▸ ASSIGNED TASK:
Every line in the records below between the one holding "Lemma step_ok y0" and the one holding "- unfold InvalidateIntrospectionCache.", inclusive, is to be set down exactly; all other lines are to be left out.

▸ RECORDS FOR THIS EXERCISE:
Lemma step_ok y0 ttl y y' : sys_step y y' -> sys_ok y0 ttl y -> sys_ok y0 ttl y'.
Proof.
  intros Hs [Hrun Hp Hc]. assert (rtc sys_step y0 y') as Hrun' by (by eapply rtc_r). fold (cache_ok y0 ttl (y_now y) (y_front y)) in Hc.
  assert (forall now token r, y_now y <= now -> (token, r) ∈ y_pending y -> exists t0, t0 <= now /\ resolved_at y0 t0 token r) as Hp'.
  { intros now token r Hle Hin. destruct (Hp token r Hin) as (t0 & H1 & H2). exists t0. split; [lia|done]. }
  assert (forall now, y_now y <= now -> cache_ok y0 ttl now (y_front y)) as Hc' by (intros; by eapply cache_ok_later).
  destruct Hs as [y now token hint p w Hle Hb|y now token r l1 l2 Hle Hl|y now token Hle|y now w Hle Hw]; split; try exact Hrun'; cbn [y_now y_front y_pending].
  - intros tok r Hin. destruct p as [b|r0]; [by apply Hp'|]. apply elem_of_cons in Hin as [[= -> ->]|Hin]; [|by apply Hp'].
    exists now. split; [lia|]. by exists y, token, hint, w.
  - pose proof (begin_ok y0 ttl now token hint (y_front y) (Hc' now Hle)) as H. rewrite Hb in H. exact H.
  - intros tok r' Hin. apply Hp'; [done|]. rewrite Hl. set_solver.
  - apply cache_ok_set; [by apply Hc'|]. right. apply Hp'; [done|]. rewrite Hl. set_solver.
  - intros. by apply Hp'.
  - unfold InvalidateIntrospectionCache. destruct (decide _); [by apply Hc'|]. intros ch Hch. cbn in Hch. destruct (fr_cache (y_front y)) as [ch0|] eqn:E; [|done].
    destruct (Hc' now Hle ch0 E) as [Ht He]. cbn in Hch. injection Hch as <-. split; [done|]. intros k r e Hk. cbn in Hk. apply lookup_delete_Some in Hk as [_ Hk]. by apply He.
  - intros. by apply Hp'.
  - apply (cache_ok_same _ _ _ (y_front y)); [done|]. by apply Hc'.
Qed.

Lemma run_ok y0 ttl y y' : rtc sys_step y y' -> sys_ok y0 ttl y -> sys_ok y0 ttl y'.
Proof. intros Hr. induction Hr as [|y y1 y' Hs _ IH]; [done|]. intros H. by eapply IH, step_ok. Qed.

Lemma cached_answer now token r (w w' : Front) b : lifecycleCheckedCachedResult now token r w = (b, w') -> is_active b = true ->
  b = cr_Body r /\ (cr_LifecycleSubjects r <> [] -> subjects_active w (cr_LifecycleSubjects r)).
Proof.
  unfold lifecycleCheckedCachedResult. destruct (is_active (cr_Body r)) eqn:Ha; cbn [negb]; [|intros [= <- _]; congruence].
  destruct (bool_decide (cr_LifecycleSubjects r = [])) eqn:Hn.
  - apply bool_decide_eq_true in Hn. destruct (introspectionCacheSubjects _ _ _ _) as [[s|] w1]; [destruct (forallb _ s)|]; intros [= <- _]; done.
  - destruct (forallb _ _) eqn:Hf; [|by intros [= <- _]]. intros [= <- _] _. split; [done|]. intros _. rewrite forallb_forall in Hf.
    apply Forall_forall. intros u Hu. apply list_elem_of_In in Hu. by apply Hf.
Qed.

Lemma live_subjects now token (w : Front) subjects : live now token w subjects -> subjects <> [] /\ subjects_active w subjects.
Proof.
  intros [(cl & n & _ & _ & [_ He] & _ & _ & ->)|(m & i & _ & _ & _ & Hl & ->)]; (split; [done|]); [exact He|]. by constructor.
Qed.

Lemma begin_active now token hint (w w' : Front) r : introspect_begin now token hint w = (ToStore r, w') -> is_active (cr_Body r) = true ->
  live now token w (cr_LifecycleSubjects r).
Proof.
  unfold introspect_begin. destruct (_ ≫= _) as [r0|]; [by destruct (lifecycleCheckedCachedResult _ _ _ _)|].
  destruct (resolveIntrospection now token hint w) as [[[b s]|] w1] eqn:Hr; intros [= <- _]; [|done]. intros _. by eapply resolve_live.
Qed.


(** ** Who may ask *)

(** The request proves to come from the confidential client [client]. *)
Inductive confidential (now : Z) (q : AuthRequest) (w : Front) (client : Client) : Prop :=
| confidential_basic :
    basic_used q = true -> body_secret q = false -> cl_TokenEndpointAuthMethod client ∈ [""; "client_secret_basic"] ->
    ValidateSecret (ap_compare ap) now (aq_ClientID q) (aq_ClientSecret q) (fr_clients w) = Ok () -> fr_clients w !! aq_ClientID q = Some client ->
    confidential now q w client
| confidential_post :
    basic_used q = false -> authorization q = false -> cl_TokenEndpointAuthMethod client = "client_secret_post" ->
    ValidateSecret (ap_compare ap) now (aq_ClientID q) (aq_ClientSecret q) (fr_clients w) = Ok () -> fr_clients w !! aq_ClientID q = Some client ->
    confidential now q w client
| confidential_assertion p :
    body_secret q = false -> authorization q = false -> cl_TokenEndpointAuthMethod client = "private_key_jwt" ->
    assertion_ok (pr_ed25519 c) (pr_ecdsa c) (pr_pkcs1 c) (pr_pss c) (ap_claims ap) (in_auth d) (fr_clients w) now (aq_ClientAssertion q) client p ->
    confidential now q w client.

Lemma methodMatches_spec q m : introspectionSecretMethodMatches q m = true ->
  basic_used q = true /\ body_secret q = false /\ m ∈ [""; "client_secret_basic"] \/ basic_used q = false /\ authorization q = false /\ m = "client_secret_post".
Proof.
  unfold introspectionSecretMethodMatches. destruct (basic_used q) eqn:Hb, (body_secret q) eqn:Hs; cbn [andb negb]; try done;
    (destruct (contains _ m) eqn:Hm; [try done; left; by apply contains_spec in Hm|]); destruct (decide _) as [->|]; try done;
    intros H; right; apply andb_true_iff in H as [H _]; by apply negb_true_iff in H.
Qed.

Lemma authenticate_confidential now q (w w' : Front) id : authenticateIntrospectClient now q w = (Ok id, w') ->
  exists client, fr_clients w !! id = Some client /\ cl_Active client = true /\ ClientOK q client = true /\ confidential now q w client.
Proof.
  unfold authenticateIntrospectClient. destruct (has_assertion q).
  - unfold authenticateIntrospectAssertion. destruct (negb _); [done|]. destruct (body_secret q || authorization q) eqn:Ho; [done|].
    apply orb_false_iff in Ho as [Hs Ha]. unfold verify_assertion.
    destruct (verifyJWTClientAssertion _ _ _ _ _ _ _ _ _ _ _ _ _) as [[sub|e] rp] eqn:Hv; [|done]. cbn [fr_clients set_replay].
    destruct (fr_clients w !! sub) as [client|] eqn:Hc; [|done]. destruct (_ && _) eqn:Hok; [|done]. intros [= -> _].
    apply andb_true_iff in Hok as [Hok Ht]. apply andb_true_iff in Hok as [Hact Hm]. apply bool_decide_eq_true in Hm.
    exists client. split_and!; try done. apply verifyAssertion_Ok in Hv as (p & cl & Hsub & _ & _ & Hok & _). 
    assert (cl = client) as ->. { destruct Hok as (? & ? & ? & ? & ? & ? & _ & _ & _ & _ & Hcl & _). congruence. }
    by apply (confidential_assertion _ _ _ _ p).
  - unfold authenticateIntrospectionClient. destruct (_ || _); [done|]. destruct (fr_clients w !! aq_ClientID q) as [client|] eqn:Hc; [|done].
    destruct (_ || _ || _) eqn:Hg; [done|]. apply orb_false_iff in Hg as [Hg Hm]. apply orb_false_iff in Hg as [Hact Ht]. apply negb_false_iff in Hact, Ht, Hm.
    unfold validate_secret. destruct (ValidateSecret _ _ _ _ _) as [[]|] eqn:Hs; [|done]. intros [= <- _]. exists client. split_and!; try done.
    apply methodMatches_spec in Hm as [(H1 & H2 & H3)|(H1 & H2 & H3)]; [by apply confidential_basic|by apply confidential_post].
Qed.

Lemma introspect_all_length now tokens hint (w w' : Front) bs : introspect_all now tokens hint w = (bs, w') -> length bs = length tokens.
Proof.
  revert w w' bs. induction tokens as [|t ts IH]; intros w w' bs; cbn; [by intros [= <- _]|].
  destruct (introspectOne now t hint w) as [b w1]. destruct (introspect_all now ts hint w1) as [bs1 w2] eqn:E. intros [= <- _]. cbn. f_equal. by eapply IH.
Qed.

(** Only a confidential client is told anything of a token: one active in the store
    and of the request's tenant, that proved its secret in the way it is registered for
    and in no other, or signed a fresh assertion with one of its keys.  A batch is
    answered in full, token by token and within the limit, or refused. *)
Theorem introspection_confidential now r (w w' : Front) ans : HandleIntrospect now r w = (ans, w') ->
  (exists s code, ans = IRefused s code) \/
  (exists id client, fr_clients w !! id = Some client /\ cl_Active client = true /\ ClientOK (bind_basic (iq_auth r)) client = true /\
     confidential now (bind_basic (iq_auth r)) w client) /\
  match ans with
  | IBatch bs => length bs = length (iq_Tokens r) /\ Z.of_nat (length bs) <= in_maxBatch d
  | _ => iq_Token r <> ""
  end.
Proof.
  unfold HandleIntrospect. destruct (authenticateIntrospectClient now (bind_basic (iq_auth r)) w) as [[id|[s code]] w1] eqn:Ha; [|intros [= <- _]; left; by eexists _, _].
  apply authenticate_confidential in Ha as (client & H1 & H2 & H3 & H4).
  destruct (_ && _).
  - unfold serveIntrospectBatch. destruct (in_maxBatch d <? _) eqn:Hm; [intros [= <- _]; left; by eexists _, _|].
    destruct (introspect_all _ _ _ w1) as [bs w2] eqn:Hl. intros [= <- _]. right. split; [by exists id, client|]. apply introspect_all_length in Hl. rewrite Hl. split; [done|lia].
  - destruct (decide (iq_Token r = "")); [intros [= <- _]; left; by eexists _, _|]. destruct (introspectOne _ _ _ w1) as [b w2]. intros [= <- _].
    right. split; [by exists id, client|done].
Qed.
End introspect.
==
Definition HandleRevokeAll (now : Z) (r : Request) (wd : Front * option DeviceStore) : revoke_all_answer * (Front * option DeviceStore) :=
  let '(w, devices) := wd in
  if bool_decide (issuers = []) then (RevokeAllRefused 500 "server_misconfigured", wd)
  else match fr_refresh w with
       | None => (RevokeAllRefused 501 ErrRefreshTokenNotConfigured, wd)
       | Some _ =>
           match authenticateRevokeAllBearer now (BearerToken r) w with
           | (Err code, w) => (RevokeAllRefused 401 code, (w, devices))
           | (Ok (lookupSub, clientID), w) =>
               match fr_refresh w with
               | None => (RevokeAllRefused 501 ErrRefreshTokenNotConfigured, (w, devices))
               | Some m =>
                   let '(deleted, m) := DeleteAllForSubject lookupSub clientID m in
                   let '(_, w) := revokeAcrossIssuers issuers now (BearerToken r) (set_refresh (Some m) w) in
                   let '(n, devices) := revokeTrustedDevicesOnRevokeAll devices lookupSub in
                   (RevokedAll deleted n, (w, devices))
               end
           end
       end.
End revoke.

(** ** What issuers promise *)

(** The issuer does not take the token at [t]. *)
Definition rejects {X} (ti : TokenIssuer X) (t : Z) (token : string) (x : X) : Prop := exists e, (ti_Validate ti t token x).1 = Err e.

▸ TASK OUTPUT:
Lemma step_ok y0 ttl y y' : sys_step y y' -> sys_ok y0 ttl y -> sys_ok y0 ttl y'.
Proof.
  intros Hs [Hrun Hp Hc]. assert (rtc sys_step y0 y') as Hrun' by (by eapply rtc_r). fold (cache_ok y0 ttl (y_now y) (y_front y)) in Hc.
  assert (forall now token r, y_now y <= now -> (token, r) ∈ y_pending y -> exists t0, t0 <= now /\ resolved_at y0 t0 token r) as Hp'.
  { intros now token r Hle Hin. destruct (Hp token r Hin) as (t0 & H1 & H2). exists t0. split; [lia|done]. }
  assert (forall now, y_now y <= now -> cache_ok y0 ttl now (y_front y)) as Hc' by (intros; by eapply cache_ok_later).
  destruct Hs as [y now token hint p w Hle Hb|y now token r l1 l2 Hle Hl|y now token Hle|y now w Hle Hw]; split; try exact Hrun'; cbn [y_now y_front y_pending].
  - intros tok r Hin. destruct p as [b|r0]; [by apply Hp'|]. apply elem_of_cons in Hin as [[= -> ->]|Hin]; [|by apply Hp'].
    exists now. split; [lia|]. by exists y, token, hint, w.
  - pose proof (begin_ok y0 ttl now token hint (y_front y) (Hc' now Hle)) as H. rewrite Hb in H. exact H.
  - intros tok r' Hin. apply Hp'; [done|]. rewrite Hl. set_solver.
  - apply cache_ok_set; [by apply Hc'|]. right. apply Hp'; [done|]. rewrite Hl. set_solver.
  - intros. by apply Hp'.
  - unfold InvalidateIntrospectionCache. destruct (decide _); [by apply Hc'|]. intros ch Hch. cbn in Hch. destruct (fr_cache (y_front y)) as [ch0|] eqn:E; [|done].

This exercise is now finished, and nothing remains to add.